Vision 2020 process indicators for Swaziland

The Vision 2020 target recommends at least one bed for every 20000 population in an eye ward, with one optical workshop and operation eye ward.[23] Swaziland is divided into four regions with varying population numbers, the WHO statistics suggesting that there are approximately 1619 hospital bed in Swaziland, which is insufficient due to the high burden of HIV/AIDS and TB.[18] The information obtained in the facility assessment questionnaire indicated that only 47 beds are allocated to eye patients, these being at the Mbabane Government and Good Shepard Hospitals. These are the only facilities that offer cataract and minor eye surgery, the number of beds available being insufficient for the whole country. An analysis of the eye care beds per region indicates that they are inadequate to cater to those in need. While only two regions have theaters with a few skilled personnel, many are left with no option but to either wait for the staff to visit the nearest eye health facility, or to travel long distances for the appropriate surgery.

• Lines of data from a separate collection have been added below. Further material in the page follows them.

(** A started object whose private attributes are readable under the
    base class's names too, with the topic and the audit sink the
    constructor stored: the object [listen] and [_create_header] expect. *)
Definition with_base (c : consumer broker) : consumer broker :=
  {| impl__topic := impl__topic _ c; impl__group_id := impl__group_id _ c;
     handlers := handlers _ c; _filters := _filters _ c;
     _before_handle_callback := _before_handle_callback _ c;
     _after_handle_callback := _after_handle_callback _ c;
     impl__event_root_mapper_service := impl__event_root_mapper_service _ c;
     _mongo_connected := _mongo_connected _ c; stopped := stopped _ c;
     _body := _body _ c; _headers := _headers _ c;
     impl__started := true;
     base__started := Some true;
     base__event_root_mapper_service :=
       Some (impl__event_root_mapper_service _ c);
     base__topic := Some (impl__topic _ c) |}.

Definition plain : consumer broker :=
  with_base (init broker "events" "workers" accept None None None None).

Definition crashing : consumer broker :=
  with_base (init broker "events" "workers" crash None None None None).

Definition filtering : consumer broker :=
  with_base (init broker "events" "workers" accept (Some [pass]) None None
               None).

Definition audited : consumer broker :=
  with_base (init broker "events" "workers" accept None None None
               (Some mongo_down)).

Definition record_with (text : string) (headers : list (string * pyval))
  : consumer_record :=
  {| r_value := Some (list_byte_of_string text);
     r_key := Some (list_byte_of_string "u1");
     r_offset := 7;
     r_headers := headers |}.

Definition trace_headers : list (string * pyval) :=
  [("root_id", PBytes (list_byte_of_string "r-1"))].

Definition created : consumer_record := record_with "created" trace_headers.
Definition untyped : consumer_record := record_with "untyped" trace_headers.

(** A value that is not UTF-8, and a trace header that is not. *)
Definition garbled : consumer_record :=
  {| r_value := Some [Init.Byte.xff; Init.Byte.xfe];
     r_key := None; r_offset := 7; r_headers := [] |}.

Definition bad_header : consumer_record :=
  record_with "created" [("root_id", PBytes [Init.Byte.xff])].

(** The state at the head of the loop, with [record] next on the
    partition. *)
Definition facing (c : consumer broker) (record : consumer_record)
  : state broker :=
  {| self := c;
     env := {| records := [record]; committed := 7 |};
     trace := [] |}.

Definition created_event : pyval :=
  PDict [("event_type", PStr "user.created");
         ("payload", PDict [("id", PStr "u1")]);
         ("key", PStr "u1")].

(** The position of the first action of [tr] that satisfies [p]. *)
Fixpoint index_of (p : action -> bool) (tr : list action) : option nat :=
  match tr with
  | [] => None
  | a :: rest =>
      if p a then Some O
      else match index_of p rest with Some i => Some (S i) | None => None end
  end.

Definition created_header (a : action) : bool :=
  match a with
  | Log INFO template => String.eqb template "Create header %s"
  | _ => false
  end.

Definition applied_filter (a : action) : bool :=
  match a with Filter _ => true | _ => false end.

Definition start_ok (w : broker) : result unit * broker := (Ok tt, w).

Lemma getmany_redelivers : redelivers_uncommitted broker 1000 10 getmany idle.
Proof.
  intros w w1 message_batch seconds H. exists w1.
  unfold getmany in H |- *.
  destruct (firstn _ _) eqn:E; inversion H; subst; unfold idle;
    rewrite E; reflexivity.
Qed.

(** *** The properties on these examples *)

(** An object as [__init__] builds it, without filters, callbacks or audit
    sink. *)
Definition constructed : consumer broker :=
  init broker "events" "workers" accept None None None None.

(** On an object whose attributes are bound under the base class's names
    too. *)
Lemma handled_record_is_committed_once_after_handler_witness :
  exists s3 t1 t2 ev,
    listen_body broker 1000 10 getmany commit stub_loads idle
      (facing plain created) = (Ok tt, s3) /\
    listen_loop broker 1000 10 getmany commit stub_loads idle 1
      (facing plain created) =
      listen_loop broker 1000 10 getmany commit stub_loads idle 0 s3 /\
    trace broker s3 =
      trace broker (facing plain created) ++
      t1 ++ Commit events_0 (r_offset created + 1) :: t2 /\
    In (Handle ev) t1 /\ commits t1 = [] /\
    commits t2 = [] /\ handled t2 = [].
Proof.
  eapply (handled_record_is_committed_once_after_handler broker 1000 10
            getmany commit stub_loads idle 0 (facing plain created)
            events_0 created _ created_event (Some "u1")).
  - reflexivity.
  - eexists. split; reflexivity.
  - reflexivity.
  - reflexivity.
  - reflexivity.
Defined.

(** On such an object with an audit sink that cannot save, the handler
    returns, the handling completes, and the iteration ends with the
    sink's error and without a commit: [save_header] is awaited before
    [_commit_event] and is not guarded. *)
Lemma audit_failure_leaves_handled_record_uncommitted :
  let s := facing audited created in
  let r := listen_body broker 1000 10 getmany commit stub_loads idle s in
  (exists s2,
     listen_try broker (polled_event events_0 created created_event (Some "u1"))
       (at_try broker s (env broker s) true) = (Ok created_event, s2)) /\
  fst r = Raise (new OSError) /\
  handled (trace broker (snd r)) = [created_event] /\
  commits (trace broker (snd r)) = [].
Proof.
  cbv zeta. split; [eexists; reflexivity|]. repeat split; reflexivity.
Qed.

Lemma critical_failure_leaves_loop_without_commit_witness :
  exists s3,
    listen_loop broker 1000 10 getmany commit stub_loads idle 1
      (facing crashing created) =
      (Raise (new_from CriticalException (new ValueError)), s3) /\
    commits (trace broker s3) = [].
Proof.
  edestruct (proj2 (critical_failure_leaves_loop_without_commit broker 1000 10
                      getmany commit stub_loads idle)
               O (facing crashing created) events_0 created)
    as (s3 & H1 & H2 & _).
  - reflexivity.
  - eexists. split; reflexivity.
  - reflexivity.
  - reflexivity.
  - reflexivity.
  - exists s3. split; [exact H1|exact H2].
Defined.
(** The pointwise reading of a loop whose body, at key [k], only touches the
    entry [k] of the accumulator. *)
Lemma foldl_pointwise (f : string → A → gmap string B → gmap string B)
    (g : string → A → option B → option B) (l : list (string * A)) acc j :
  (∀ k v m i, f k v m !! i = if decide (i = k) then g k v (m !! k) else m !! i) →
  NoDup l.*1 →
  foldl (fun acc p => f p.1 p.2 acc) acc l !! j =
    match list_to_map (M := gmap string A) l !! j with
    | Some v => g j v (acc !! j)
    | None => acc !! j
    end.
Proof.
  intros Hf. revert acc. induction l as [|[k v] l IH]; intros acc Hnd; [done|].
  apply NoDup_cons in Hnd as [Hk Hnd]. cbn.
  rewrite (IH _ Hnd), Hf. destruct (decide (j = k)) as [->|Hne].
  - rewrite lookup_insert_eq.
    by rewrite (not_elem_of_list_to_map_1 (M := gmap string) l k).
  - rewrite lookup_insert_ne by congruence. done.
Qed.

Lemma for_each_lookup (f : string → A → gmap string B → gmap string B)
    (g : string → A → option B → option B) m acc j :
  (∀ k v m' i, f k v m' !! i = if decide (i = k) then g k v (m' !! k) else m' !! i) →
  for_each m acc f !! j =
    match m !! j with
    | Some v => g j v (acc !! j)
    | None => acc !! j
    end.
Proof.
  intros Hf. unfold for_each.
  rewrite (foldl_pointwise f g) by (apply Hf || apply NoDup_fst_btree_iter).
  by rewrite list_to_map_btree_iter.
Qed.
End for_each_facts.

(** [for v in map.values() { m = m.max(f v) }]. *)
Section for_each_max.
Context {A : Type} (f : A → N).

Definition for_each_max (map : gmap string A) (m : N) : N :=
  for_each map m (fun _ v m => N.max m (f v)).

Lemma foldl_max_spec (l : list (string * A)) m :
  let r := foldl (fun acc p => N.max acc (f p.2)) m l in
  (m ≤ r)%N ∧ (∀ k v, (k, v) ∈ l → (f v ≤ r)%N) ∧
  (r = m ∨ ∃ k v, (k, v) ∈ l ∧ r = f v).
Proof.
  revert m. induction l as [|[k v] l IH]; intros m; cbn.
  - split_and!; [lia | intros k v H; by apply not_elem_of_nil in H | by left].
  - destruct (IH (N.max m (f v))) as (H1 & H2 & H3). split_and!; [lia| |].
    + intros k' v' [[= -> ->]|Hin]%elem_of_cons; [lia|eauto].
    + destruct H3 as [->|(k' & v' & Hin & ->)]; [|right; exists k', v'; set_solver].
      destruct (N.max_spec m (f v)) as [[? ->]|[? ->]]; [|by left].
      right. exists k, v. set_solver.
Qed.
(* ===== verification/Program.v ===== *)
(** * Asynchronous clients as programs

    An [async fn] of the client is a tree: what it does next, and how it goes on from
    what that yields.  Requests, the clock, random draws, what is reported to a caller
    and the state of a cancellation token are its operations, and a [loop] is a body
    that says whether it goes round again, so the tree of a function is finite and reads
    like the function.  A run feeds it what the world yields, one thing at a time.

    Below: the programs, their runs, and a logic of runs.  [holds] says of a program
    what it may send and report after what happened so far, given what the world may
    answer and draw; a loop is proved by an invariant, and [run_holds] carries the claim to
    every run. *)
From Stdlib Require Import FunctionalExtensionality.
From S2P Require Import Prelude.

Section programs.
Context {Rq Rs N : Type}.

Inductive prog (A : Type) : Type :=
  | Ret (a : A)
  | Send (r : Rq) (k : Rs → prog A)
  | Race (r : Rq) (k : option Rs → prog A)
  | Clock (k : Z → prog A)
  | Sleep (ms : Z) (k : prog A)
  | Draw (k : bytes → prog A)
  | Pick (below : Z) (k : Z → prog A)
  | Tell (n : N) (k : prog A)
  | Stopped (k : bool → prog A)
  | Iter {S R : Type} (body : S → prog (S + R)) (s : S) (k : R → prog A).
Arguments Ret {A} _.
Arguments Send {A} _ _.
Arguments Race {A} _ _.
Arguments Clock {A} _.
Arguments Sleep {A} _ _.
Arguments Draw {A} _.
Arguments Pick {A} _ _.
Arguments Tell {A} _ _.
Arguments Stopped {A} _.
Arguments Iter {A S R} _ _ _.

Fixpoint bind {A B} (p : prog A) (f : A → prog B) : prog B :=
  match p with
  | Ret a => f a
  | Send r k => Send r (fun x => bind (k x) f)
  | Race r k => Race r (fun x => bind (k x) f)
  | Clock k => Clock (fun t => bind (k t) f)
  | Sleep ms k => Sleep ms (bind k f)
  | Draw k => Draw (fun b => bind (k b) f)
  | Pick n k => Pick n (fun i => bind (k i) f)
  | Tell n k => Tell n (bind k f)
  | Stopped k => Stopped (fun b => bind (k b) f)
  | Iter body s k => Iter body s (fun r => bind (k r) f)
  end.

Definition loop {S R} (body : S → prog (S + R)) (s : S) : prog R := Iter body s Ret.

(** The error of a program that can fail ends it: the [?] of the code. *)
Definition bind_ok {A B E} (p : prog (result A E)) (f : A → prog (result B E)) : prog (result B E) :=
  bind p (fun r => match r with Ok a => f a | Err e => Ret (Err e) end).

(** A program that a cancellation token ends while it waits ([tokio::select!]): it is
    dropped where it stands. *)
Fixpoint cancellable {A} (p : prog A) : prog (option A) :=
  match p with
  | Ret a => Ret (Some a)
  | Send r k => Race r (fun x => match x with Some x => cancellable (k x) | None => Ret None end)
  | Race r k => Race r (fun x => cancellable (k x))
  | Clock k => Clock (fun t => cancellable (k t))
  | Sleep ms k => Sleep ms (Stopped (fun b => if b then Ret None else cancellable k))
  | Draw k => Draw (fun b => cancellable (k b))
  | Pick n k => Pick n (fun i => cancellable (k i))
  | Tell n k => Tell n (cancellable k)
  | Stopped k => Stopped (fun b => cancellable (k b))
  | Iter body s k =>
      Iter (fun s => bind (cancellable (body s)) (fun x =>
              Ret (match x with Some (inl s) => inl s | Some (inr r) => inr (Some r) | None => inr None end)))
        s (fun x => match x with Some r => cancellable (k r) | None => Ret None end)
  end.

(** ** Runs *)

(** What the world yields, and what one step leaves in the log of a run.  A request
    that lost its race may have been handled or not. *)
Inductive Input :=
  | Answers (x : Rs)
  | Raced (x : option Rs)
  | Time (t : Z)
  | Slept
  | Drawn (b : bytes)
  | Picked (i : Z)
  | Heard
  | Stops (b : bool)
  | Round.
Inductive Obs :=
  | Sent (r : Rq) (x : option Rs)
  | Read (t : Z)
  | Drew (b : bytes)
  | Told (n : N).
(* ===== verification/SyncTypes.v ===== *)
(** * The address-book registers and their snapshot ([core/src/sync.rs])

    The Lamport clock, the nine registers of [SyncState], the wire form
    [SyncSnapshot], and the two conversions between them.  [u64] counters and
    stamps are [N]; a map is a [gmap] walked in [BTreeMap] order. *)
From S2P Require Import Prelude.
From S2P Require Import Crdt.
(** [data_encoding::HEXLOWER.encode], a third-party crate: a parameter. *)
Class HexLower : Type := { hexlower : bytes → string }.
(** Documented behaviour: the encoding is invertible. *)
Class HexLowerLaws `{!HexLower} : Prop := { hexlower_inj : Inj (=) (=) hexlower }.

(** ** Clocks *)

(** [[u8; 16]]: this device's random tiebreak. *)
Abbreviation DeviceId := (list Byte.byte).

Record Lamport := mkLamport { counter : N; device : DeviceId }.

#[export] Instance Lamport_eq_dec : EqDecision Lamport.
Proof. solve_decision. Defined.

(** [impl Ord for Lamport]: the counter, ties broken by the device. *)
Definition Lamport_cmp (a b : Lamport) : comparison :=
  then_with (N.compare a.(counter) b.(counter)) (bytes_cmp a.(device) b.(device)).

#[export] Instance Lamport_cmp_order : CmpOrder Lamport_cmp.
Proof.
  set (f := fun c : Lamport => (c.(counter), c.(device))).
  assert (Inj (=) (=) f) as Hinj by (intros [] []; unfold f; cbn; congruence).
  pose proof (pair_cmp_order N.compare bytes_cmp) as P.
  split.
  - intros x y. rewrite <- (inj_iff f x y). apply (@cmp_eq _ _ P (f x) (f y)).
  - intros x y. apply (@cmp_flip _ _ P (f x) (f y)).
  - intros x y z. apply (@cmp_trans _ _ P (f x) (f y) (f z)).
Qed.

Abbreviation lam_ge := (cmp_geb Lamport_cmp).
Abbreviation lam_gt := (cmp_gtb Lamport_cmp).
Abbreviation lam_eq := (cmp_eqb Lamport_cmp).

(** ** Wire rows *)

Record ContactEntry := mkContactEntry {
  ce_name : string; ce_pubkey : string; ce_clock : Lamport; ce_deleted : bool }.

Record MarkEntry := mkMarkEntry {
  me_pubkey : string; me_clock : Lamport; me_deleted : bool; me_since : N }.

Record SeenEntry := mkSeenEntry { se_pubkey : string; se_count : N; se_last : N }.

Record NameEntry := mkNameEntry {
  ne_pubkey : string; ne_pinned : string; ne_pending : option string;
  ne_clock : Lamport; ne_deleted : bool }.

Record RelayEntry := mkRelayEntry {
  re_pubkey : string; re_relay : string; re_clock : Lamport; re_deleted : bool }.

Record SelfName := mkSelfName { sn_name : string; sn_clock : Lamport }.

Record DeviceEntry := mkDeviceEntry {
  de_id : string; de_name : string; de_platform : string; de_last_seen : N;
  de_clock : Lamport; de_deleted : bool }.

(** [device_key]: a device id as it keys the device register. *)
Definition device_key `{!HexLower} (id : DeviceId) : string := hexlower id.

Record SyncSnapshot := mkSyncSnapshot {
  ss_lamport : N;
  ss_device : DeviceId;
  ss_contacts : list ContactEntry;
  ss_verified : list MarkEntry;
  ss_trusted : list MarkEntry;
  ss_seen : list SeenEntry;
  ss_names : list NameEntry;
  ss_blocked : list MarkEntry;
  ss_devices : list DeviceEntry;
  ss_relays : list RelayEntry;
  ss_self_name : option SelfName }.

(** ** Registers *)

Record ContactReg := mkContactReg {
  c_pubkey : string; c_clock : Lamport; c_deleted : bool }.

Record MarkReg := mkMarkReg { m_clock : Lamport; m_deleted : bool; m_since : N }.

Record NameReg := mkNameReg {
  n_pinned : string; n_pending : option string; n_clock : Lamport; n_deleted : bool }.

Record RelayReg := mkRelayReg { r_relay : string; r_clock : Lamport; r_deleted : bool }.

Record SeenReg := mkSeenReg { s_count : N; s_last : N }.

(** [SeenReg::default]. *)
Definition SeenReg_default : SeenReg := mkSeenReg 0 0.

Record DeviceReg := mkDeviceReg {
  d_name : string; d_platform : string; d_last_seen : N;
  d_clock : Lamport; d_deleted : bool }.

Record SyncState := mkSyncState {
  contacts : gmap string ContactReg;
  verified : gmap string MarkReg;
  trusted : gmap string MarkReg;
  seen : gmap string SeenReg;
  names : gmap string NameReg;
  blocked : gmap string MarkReg;
  relays : gmap string RelayReg;
  devices : gmap string DeviceReg;
  self_name : option SelfName }.

(** [SyncState::default]. *)
Definition SyncState_default : SyncState := mkSyncState ∅ ∅ ∅ ∅ ∅ ∅ ∅ ∅ None.

Lemma SyncState_eq s t :
  s.(contacts) = t.(contacts) → s.(verified) = t.(verified) → s.(trusted) = t.(trusted) →
  s.(seen) = t.(seen) → s.(names) = t.(names) → s.(blocked) = t.(blocked) →
  s.(relays) = t.(relays) → s.(devices) = t.(devices) → s.(self_name) = t.(self_name) →
  s = t.
Proof. destruct s, t; cbn; congruence. Qed.

(** ** Snapshot to state and back *)

(** [SyncState::from_snapshot]. *)
Definition from_snapshot (s : SyncSnapshot) : SyncState :=
  let mark m := mkMarkReg m.(me_clock) m.(me_deleted) m.(me_since) in
  {| contacts := insert_all ce_name
       (fun c => mkContactReg c.(ce_pubkey) c.(ce_clock) c.(ce_deleted)) s.(ss_contacts) ∅;
     verified := insert_all me_pubkey mark s.(ss_verified) ∅;
     trusted := insert_all me_pubkey mark s.(ss_trusted) ∅;
     blocked := insert_all me_pubkey mark s.(ss_blocked) ∅;
     seen := insert_all se_pubkey (fun e => mkSeenReg e.(se_count) e.(se_last)) s.(ss_seen) ∅;
     names := insert_all ne_pubkey
       (fun n => mkNameReg n.(ne_pinned) n.(ne_pending) n.(ne_clock) n.(ne_deleted))
       s.(ss_names) ∅;
     relays := insert_all re_pubkey
       (fun r => mkRelayReg r.(re_relay) r.(re_clock) r.(re_deleted)) s.(ss_relays) ∅;
     devices := insert_all de_id
       (fun d => mkDeviceReg d.(de_name) d.(de_platform) d.(de_last_seen) d.(de_clock)
                   d.(de_deleted)) s.(ss_devices) ∅;
     self_name := s.(ss_self_name) |}.

(** [SyncState::to_snapshot]. *)
Definition to_snapshot (s : SyncState) (lamport : N) (device : DeviceId) : SyncSnapshot :=
  let mark '(pubkey, r) := mkMarkEntry pubkey r.(m_clock) r.(m_deleted) r.(m_since) in
  {| ss_lamport := lamport;
     ss_device := device;
     ss_contacts :=
       (fun '(name, r) => mkContactEntry name r.(c_pubkey) r.(c_clock) r.(c_deleted))
       <$> btree_iter s.(contacts);
     ss_verified := mark <$> btree_iter s.(verified);
     ss_trusted := mark <$> btree_iter s.(trusted);
     ss_blocked := mark <$> btree_iter s.(blocked);
     ss_seen := (fun '(pubkey, r) => mkSeenEntry pubkey r.(s_count) r.(s_last))
       <$> btree_iter s.(seen);
     ss_names :=
       (fun '(pubkey, r) =>
          mkNameEntry pubkey r.(n_pinned) r.(n_pending) r.(n_clock) r.(n_deleted))
       <$> btree_iter s.(names);
     ss_relays :=
       (fun '(pubkey, r) => mkRelayEntry pubkey r.(r_relay) r.(r_clock) r.(r_deleted))
       <$> btree_iter s.(relays);
     ss_devices :=
       (fun '(id, r) =>
          mkDeviceEntry id r.(d_name) r.(d_platform) r.(d_last_seen) r.(d_clock) r.(d_deleted))
       <$> btree_iter s.(devices);
     ss_self_name := s.(self_name) |}.

(** Rebuilding a map of registers out of its wire rows gives the map back. *)
Lemma from_to_snapshot s lamport device : from_snapshot (to_snapshot s lamport device) = s.
Proof.
  apply SyncState_eq; cbn; try done; apply insert_all_btree_iter; done || (by intros ? []).
Qed.

(** [SyncState::max_counter]: the highest Lamport counter anywhere in the state. *)
Definition max_counter (s : SyncState) : N :=
  let values {R} (clock : R → Lamport) := for_each_max (fun r => (clock r).(counter)) in
  let m := values c_clock s.(contacts) 0%N in
  let m := values m_clock s.(verified) m in
  let m := values m_clock s.(trusted) m in
  let m := values n_clock s.(names) m in
  let m := values m_clock s.(blocked) m in
  let m := values r_clock s.(relays) m in
  let m := values d_clock s.(devices) m in
  match s.(self_name) with
  | Some r => N.max m r.(sn_clock).(counter)
  | None => m
  end.

(** [SyncState::authored_by_another_device]: the clocks of the contacts, names,
    marks, devices and the self-name, in that order. *)
Definition authored_by_another_device (s : SyncState) (mine : DeviceId) : bool :=
  let values {R} (clock : R → Lamport) (map : gmap string R) : list Lamport :=
    (fun p => clock p.2) <$> btree_iter map in
  existsb (fun c => negb (bool_decide (c.(device) = mine)))
    (values c_clock s.(contacts) ++ values n_clock s.(names)
     ++ (values m_clock s.(verified) ++ values m_clock s.(trusted) ++ values m_clock s.(blocked))
     ++ values d_clock s.(devices)
     ++ match s.(self_name) with Some r => [r.(sn_clock)] | None => [] end).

Conclusions and recommendations

This situational analysis shows that much needs to be done in eye care to achieve the Vision 2020 goals in Swaziland. Proportional distribution of eye health services is warranted, which is in line with the Vision 2020 recommendation, to ensure equality in access to services for both rural and urban dwellers. Efforts should be made to employ general ophthalmologists to attend to children. Cost is a significant barrier to accessing eye care for those living below the poverty line who cannot afford to pay for services, including glasses. Partnerships, including government, NGOs and the private sector are necessary for scaling up initiatives that will ensure children access eye health services without their parents being burdened with the cost of care. There is also a need to provide financial assistance for children warranting tertiary services across the border, specifically into South Africa. A well-coordinated and sustainable referral system linking children in rural communities to the highest level of eye care of pediatric service is essential. Training teachers to conduct vision screening may relieve the burden from eye health professionals. Capacitated managers in the Health and Education Ministries need to develop teacher training curriculum, including eye health that is accompanied by relevant health and education policies to be utilized in the school health program. However, given the lack of finances available in this resource constrained small country, support of national and international organizations for better coordination of eye health program between the two ministries is essential to ensure that its health burden in general, and eye health in particular, is addressed.